LOUISE ET LA RÉVOLTE DES JARDINS
(UN ÉPISODE DU BAL DU NOUVEAU MONDE)
conception
Ring-Théâtre
© Emma Rivet
Vu au Festival Villeneuve en Scène - Villeneuve-lez-Avignon - 12 juillet 2022
« Brecht à la ZAD »
Après le spectacle-manifeste qu’était Edouard II de Christopher Marlowe en 2014, le collectif mené par Guillaume Fulconis poursuit sa quête d’un « théâtre épique contemporain » qui raconte de grandes histoires et puise aux sources du théâtre de foire, des arènes élisabéthaines et des récits brechtiens.
Avec ce premier jalon d’une vaste fresque sociale, le Ring-Théâtre revendique un théâtre qui s’adresse à la cité, un théâtre populaire, en fils et filles de la décentralisation théâtrale. Le Bal du Nouveau Monde pose au centre de la scène, délimitée ici par deux gradins face à face sous les étoiles, un geste qui vise à s'inscrire dans cet héritage (qui préoccupe décidément les jeunes metteurs en scène). Nous sommes en 2082, après la Prise de la Banque Centrale Européenne… Ainsi débute le synopsis commun aux trois épisodes du Bal du Nouveau Monde. Les comédien·nes accueillent le public en proposant des tomates locales, puis lancent un vrai-faux débat dans l’assemblée théâtrale où se mêlent spectateur·rices, complices et acteur·rices. Une question politique d’anticipation résonne alors étrangement : dans un contexte de pénurie d’énergie, faut-il rebétonner et détruire une zone naturelle pour augmenter la production du barrage hydraulique de Villeneuve-lez-Avignon ?

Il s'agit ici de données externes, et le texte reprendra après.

(** [by_compute]: a closed goal that evaluation decides. *)
Ltac by_compute :=
  first [ vm_compute; reflexivity
        | apply (bool_decide_unpack _); vm_compute; exact I
        | vm_compute; intuition congruence ].
(** * Properties *)

(** C21: [Compose] of two consecutive well-formed changesets returns a changeset that
    is well formed, canonical (no neighbouring operations of one type) and has
    the outer lengths; applying it is applying the two in turn. *)
Theorem Compose_correct t A B :
  wf A -> wf B -> NewLen A = OldLen B -> OldLen A = zlen t ->
  exists C, Compose A B = Ret C /\ wf C /\ canonical (Ops C) /\
    OldLen C = OldLen A /\ NewLen C = NewLen B /\
    ApplyChangeset t C = (u ← ApplyChangeset t A; ApplyChangeset u B).
Proof.
  intros WA WB E Ht. destruct (Compose_ok A B) as (C&HC&WC&Cc&OC&NC&XC); [done..|].
  exists C. split_and!; try done.
  rewrite (ApplyChangeset_exec t A), (ApplyChangeset_exec t C) by (done || congruence). simpl.
  rewrite ApplyChangeset_exec; [by rewrite XC|done|]. by rewrite exec_wf_zlen.
Qed.

Lemma Compose_correct_witness :
  exists C, Compose (MakeInsert 5 5 (bytes_of " world")) (MakeDelete 11 5 6) = Ret C /\
    wf C /\ canonical (Ops C) /\ OldLen C = 5 /\ NewLen C = 5 /\
    ApplyChangeset (bytes_of "hello") C = Ret (bytes_of "hello").
Proof.
  exact (Compose_correct (bytes_of "hello") (MakeInsert 5 5 (bytes_of " world"))
    (MakeDelete 11 5 6) ltac:(by_compute) ltac:(by_compute) ltac:(by_compute) ltac:(by_compute)).
Defined.

(** C40: composition is associative up to effect, and the identity changeset is its
    unit: consecutive changesets form a category, the algebra of the
    algorithm's documents A.X.Y. *)
Theorem Compose_assoc A B C :
  wf A -> wf B -> wf C -> NewLen A = OldLen B -> NewLen B = OldLen C ->
  (exists AB BC L R, Compose A B = Ret AB /\ Compose B C = Ret BC /\
     Compose AB C = Ret L /\ Compose A BC = Ret R /\ cs_eqv L R) /\
  (exists L R, Compose (Identity (OldLen A)) A = Ret L /\ cs_eqv L A /\
     Compose A (Identity (NewLen A)) = Ret R /\ cs_eqv R A).
Proof.
  intros WA WB WC E1 E2. split.
  - destruct (Compose_ok A B) as (AB&HAB&WAB&_&OAB&NAB&XAB); [done..|].
    destruct (Compose_ok B C) as (BC&HBC&WBC&_&OBC&NBC&XBC); [done..|].
    destruct (Compose_ok AB C) as (L&HL&WL&_&OL&NL&XL); [done|done|congruence|].
    destruct (Compose_ok A BC) as (R&HR&WR&_&OR&NR&XR); [done|done|congruence|].
    exists AB, BC, L, R. split_and!; try done.
    apply exec_eqv; try done; try congruence.
    intros t Ht. rewrite XL, XAB, XR, XBC; try congruence.
    rewrite exec_wf_zlen; congruence.
  - pose proof (Identity_lens (OldLen A)) as [IO IN].
    pose proof (Identity_lens (NewLen A)) as [JO JN].
    assert (Hp : 0 <= OldLen A /\ 0 <= NewLen A).
    { destruct WA as [Va Oa Na _ _]. rewrite <-Oa, <-Na. auto with godb. }
    assert (wf (Identity (OldLen A))) by (apply Identity_wf; destruct WA; lia).
    assert (wf (Identity (NewLen A))) by (apply Identity_wf; destruct WA; lia).
    destruct (Compose_ok (Identity (OldLen A)) A) as (L&HL&WL&_&OL&NL&XL); [done..|].
    destruct (Compose_ok A (Identity (NewLen A))) as (R&HR&WR&_&OR&NR&XR); [done..|].
    exists L, R. split_and!; try done; apply exec_eqv; try done; try congruence;
      intros t Ht.
    + rewrite XL, Identity_exec; congruence.
    + rewrite XR, Identity_exec; try congruence. rewrite exec_wf_zlen; congruence.
Qed.

Lemma Compose_assoc_witness :
  exists AB BC L R, Compose (MakeInsert 3 1 (bytes_of "XY")) (MakeDelete 5 0 2) = Ret AB /\
    Compose (MakeDelete 5 0 2) (MakeInsert 3 3 (bytes_of "Z")) = Ret BC /\
    Compose AB (MakeInsert 3 3 (bytes_of "Z")) = Ret L /\
    Compose (MakeInsert 3 1 (bytes_of "XY")) BC = Ret R /\ cs_eqv L R.
Proof.
  exact (proj1 (Compose_assoc (MakeInsert 3 1 (bytes_of "XY")) (MakeDelete 5 0 2)
    (MakeInsert 3 3 (bytes_of "Z")) ltac:(by_compute) ltac:(by_compute) ltac:(by_compute)
    ltac:(by_compute) ltac:(by_compute))).
Defined.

Cette entrée en matière ancre le spectacle dans un territoire réel mais brouille les cartes spatio-temporelles. Elle demeure toutefois fragile, lâchement articulée à la fable principale. Brouillage efficace néanmoins : « - Mais avant, ce n’était pas le spectacle ? » demande un enfant à voix haute au moment de la bascule de la fausse assemblée populaire à l’histoire centrale, la révolte des jardins menée par la postière Louise contre le projet d’écoquartier du Maire, fer de lance d’une vision mortifère et néolibérale de la « ville verte ». Pour raconter le soulèvement au long cours des habitant·es du Vallon (inspiré par le quartier des Vaites à Besançon qui lutte pour préserver trente-quatre hectares de jardins populaires et de terres maraichères), la scénographie fait habilement feu de tout bois, à l’aide d’une utilisation métonymique des éléments de décor.
Elle multiplie les jeux d’échelle pour varier les points de vue et les espaces, de la maquette de la ville faite en brosses à l’exiguë voiture verte qui abrite les ébats en couinant. Il faut saluer la grande fonctionnalité de cet espace, la beauté des lumières et l’extraordinaire fluidité du jeu des acteur·rices alors que se succèdent les tableaux en habiles fondus-enchaînés. Cependant, il ne faut pas s’attendre à un happy end pour les révolté·es. Le spectacle se termine sur une curieuse déviation tragique, une touche de violences policières, un événement qui sert à justifier l’embrasement et la révolution à venir, que nous ne verrons pas.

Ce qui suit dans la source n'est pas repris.